Variable text and serial numbers
Templates mix fixed fragments with dynamic sources:
- Serial number — start value, increment (negative counts down), repeat count, wrap limit and .NET number formatting (zero padding and more).
- Date/time — any .NET format string, refreshed at the moment of marking.
- File data — lines from a TXT/CSV file with column and separator control.
- Auto-advance after marking steps serials and file rows forward (date/time simply reflects the clock at the moment of marking); in arrays each copy gets its own value — one press of MARK numbers the whole batch.
Barcodes
QR Code, DataMatrix, Code 128, EAN-13 and Code 39. Codes are built as vector modules, so they hatch and mark like any other geometry. QR has selectable error correction; 1D codes can show a human-readable label inside the object bounds. Barcode content can use the same variable templates as text — serialized QR codes out of the box.

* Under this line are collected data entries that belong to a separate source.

Lemma init_shaped cid funding depth heights lease local_msat fees local remote obscurer type wumbo opener
    asset lane_msat swap req existing c :
  init_channel params cid funding depth heights lease funding_sats local_msat fees local remote
    obscurer type wumbo opener asset lanes lane_msat swap req existing = Ret c ->
  table_in (S (length lanes)) c.
Proof.
  intros H. unfold init_channel in H. destruct (new_full_channel _ _ _ _ _ _ _ _ _ _ _ _ _ _ _) as [c0|] eqn:E0; [|done].
  split_bind H. rename x into c1. split_bind H. destruct x as [c2|]; [|done]. injection H as ->.
  assert (table_in (S (length lanes)) (set_swap_req req (set_sym_swap swap c1))) as H1.
  { unfold new_full_channel, new_initial_channel in E0. destruct (amount_sat_sub_msat _ _); [|done].
    injection E0 as <-. unfold attach_lanes in Hx.
    destruct lanes; [injection Hx as <-|unfold assert_then in Hx; case_match; [|done]; split_bind Hx; injection Hx as <-];
      (split; [done|split; [done|by intros ? ?%elem_of_nil]]). }
  unfold channel_force_htlcs in Hx0. do 2 split_bind Hx0. split_bind Hx0. destruct x1 as [[c3 b]|]; [|done].
  split_bind Hx0. do 2 (case_match; [|done]). split_bind Hx0. split_bind Hx0. injection Hx0 as <-.
  apply frame_set_view in Hx5, Hx6. eapply frame_table, frame_table; [exact Hx6|exact Hx5|].
  eapply force_each_shaped; [exact Hx3|done].
Qed.

Lemma init_swap cid funding depth heights lease local_msat fees local remote obscurer type wumbo opener
    asset lane_msat swap req existing c :
  funded funding_sats lanes -> (forall m, m ∈ local_msat :: lane_msat -> 0 <= millisatoshis m) ->
  (forall e, e ∈ existing -> 0 <= millisatoshis (ex_amount e)) ->
  match swap with
  | None => True
  | Some w => being_added (swap_state w) = true /\
              0 <= millisatoshis (swap_give w) /\ 0 <= millisatoshis (swap_take w)
  end ->
  init_channel params cid funding depth heights lease funding_sats local_msat fees local remote
    obscurer type wumbo opener asset lanes lane_msat swap req existing = Ret c ->
  chan_sym_swap c = swap.
Proof.
  intros Hf Hm He Hw H. apply init_inv in H as (c0 & base & Hst & _ & <- & H); [|done..].
  by apply (force_htlcs_inv _ _ _ _ _ _ Hst He) in H as (-> & _).
Qed.

Lemma reachable_shaped c : reachable c -> shaped (S (length lanes)) c.
Proof.
  induction 1 as [? ? ? ? ? ? ? ? ? ? ? ? ? ? ? c Hf Hl Hm H Hfit|c c' Hr IH Hs Hfit
    |c ? ? ? ? ? ? ? ? ? ? ? ? ? ? ? ? existing c' Hr [_ IH] Hm Hb Hp H Hfit].
  - split; [by eapply init_shaped|]. apply init_swap in H; try done; [by rewrite H|by intros ? ?%elem_of_nil].
  - eapply chan_step_shaped; [by eapply reachable_sound|done..].
  - pose proof (reachable_sound _ _ _ _ _ c Hr) as (_ & Ha & _).
    split; [by eapply init_shaped|]. apply init_swap in H; [by rewrite H|..|apply Ha]; [|done|].
    + by apply (reachable_funded params sha256 point_lock_opens _ _ c).
    + intros e. by apply (remember_nonneg c).
Qed.

(** ** Every reachable channel can pay what is in flight *)

Lemma reachable_healthy c : reachable c -> healthy total c.
Proof.
  induction 1 as [? ? ? ? ? ? ? ? ? ? ? ? ? ? ? c Hf Hl Hm H Hfit|c c' Hr IH Hs Hfit
    |c ? ? ? ? ? ? ? ? ? ? ? ? ? ? ? ? existing c' Hr (base0 & Ha0 & _ & Hb0) Hm Hb Hp H Hfit].
  - apply init_inv in H as (c0 & base & Hst & _ & Hsw & H); [|done..].
    assert (forall e, e ∈ [] -> 0 <= millisatoshis (ex_amount e)) as He by (by intros ? ?%elem_of_nil).
    destruct (force_htlcs_sound _ _ _ _ _ _ Hst He (within_fits _ _ Hfit) H) as [Hacc _].
    destruct (force_htlcs_inv _ _ _ _ _ _ Hst He H) as (Hsw' & _ & Hsum & _).
    destruct Hst as (_ & Hpos & Htot & _). exists base. split; [done|]. split; [done|].
    intros l lane s _. unfold reach. rewrite (Hsum _ _ (weight_respects l s)), Hsw', Hsw. simpl.
    specialize (Hpos lane s). unfold lane_sum. simpl. lia.
  - eapply chan_step_healthy; [by eapply reachable_sound|done..].
  - pose proof (reachable_sound _ _ _ _ _ c Hr) as (_ & Ha & _).
    apply init_inv in H as (c0 & base & Hst & Hfr & Hsw & H); [|by eapply reachable_funded|done|apply Ha].
    assert (forall e, e ∈ existing -> 0 <= millisatoshis (ex_amount e)) as He.
    { intros e. by apply (remember_nonneg c). }
    destruct (force_htlcs_sound _ _ _ _ _ _ Hst He (within_fits _ _ Hfit) H) as [Hacc _].
    destruct (force_htlcs_inv _ _ _ _ _ _ Hst He H) as (Hsw' & _ & Hsum & _).
    pose proof (stored_base_of _ _ _ _ _ _ _ _ _ Hr Hst Hfr Hb) as Hbase.
    exists base. split; [done|]. split; [by destruct Hst as (_ & _ & ? & _)|].
    intros l lane s Hlane. unfold reach. rewrite Hsw', Hsw.
    rewrite (restored_sum _ _ _ _ _ (weight_respects l s) (Hsum _ _ (weight_respects l s)) Hp).
    rewrite (force_lanes _ _ _ _ _ _ Hst He H) in Hlane. destruct Hfr as (_ & Hlen & _).
    rewrite Hlen, <- (reachable_lanes _ _ _ _ _ c Hr) in Hlane.
    destruct (lookup_lt_is_Some_2 (view_owed c LOCAL) lane) as [o Ho]; [by rewrite view_owed_length|].
    specialize (Hb0 l lane s Hlane). unfold reach in Hb0.
    pose proof (Hbase LOCAL lane o s Ho). pose proof (Ha0 LOCAL lane o s Ho). lia.
Qed.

Raster images and 3D relief
- Imported images are embedded into the document (no broken external links).
- Engraving modes: threshold, dithering (Floyd-Steinberg, Jarvis, Stucki, Atkinson, Ordered 4×4/8×8), grayscale power modulation and multi-pass 3D Slice relief.
- Brightness, contrast, gamma and inversion — with a live engrave preview on the canvas; marking uses exactly the parameters the preview shows.
- STL models: orient the model in 3D, Zenom bakes a depth map from the chosen view and engraves it layer by layer (intaglio or relief).
- The raster and 3D engraving paths are implemented end to end and work through the emulator and tests; systematic on-machine validation of these scan modes is still in progress.
Containers
- Groups with unlimited nesting and scoped editing (double-click to enter, Esc to leave).
- Editable arrays — rectangular (brick shift, snake order) or circular; edit the source and every copy updates, explode when you need independent objects.
- Live symmetry — draw one half, the mirror follows in real time; contours touching the axis weld into a single shape, so the seam is not burned twice.
Not in Zenom
- No SHX / single-stroke engraving fonts — use a thin contour TTF and mark outlines without fill.
- No barcode inversion (light modules on dark background) and no configurable quiet zone — leave the margin when placing the code.
- No spiral or arrow shape tools — draw a spiral with the Path tool, build an arrow from primitives and a boolean union.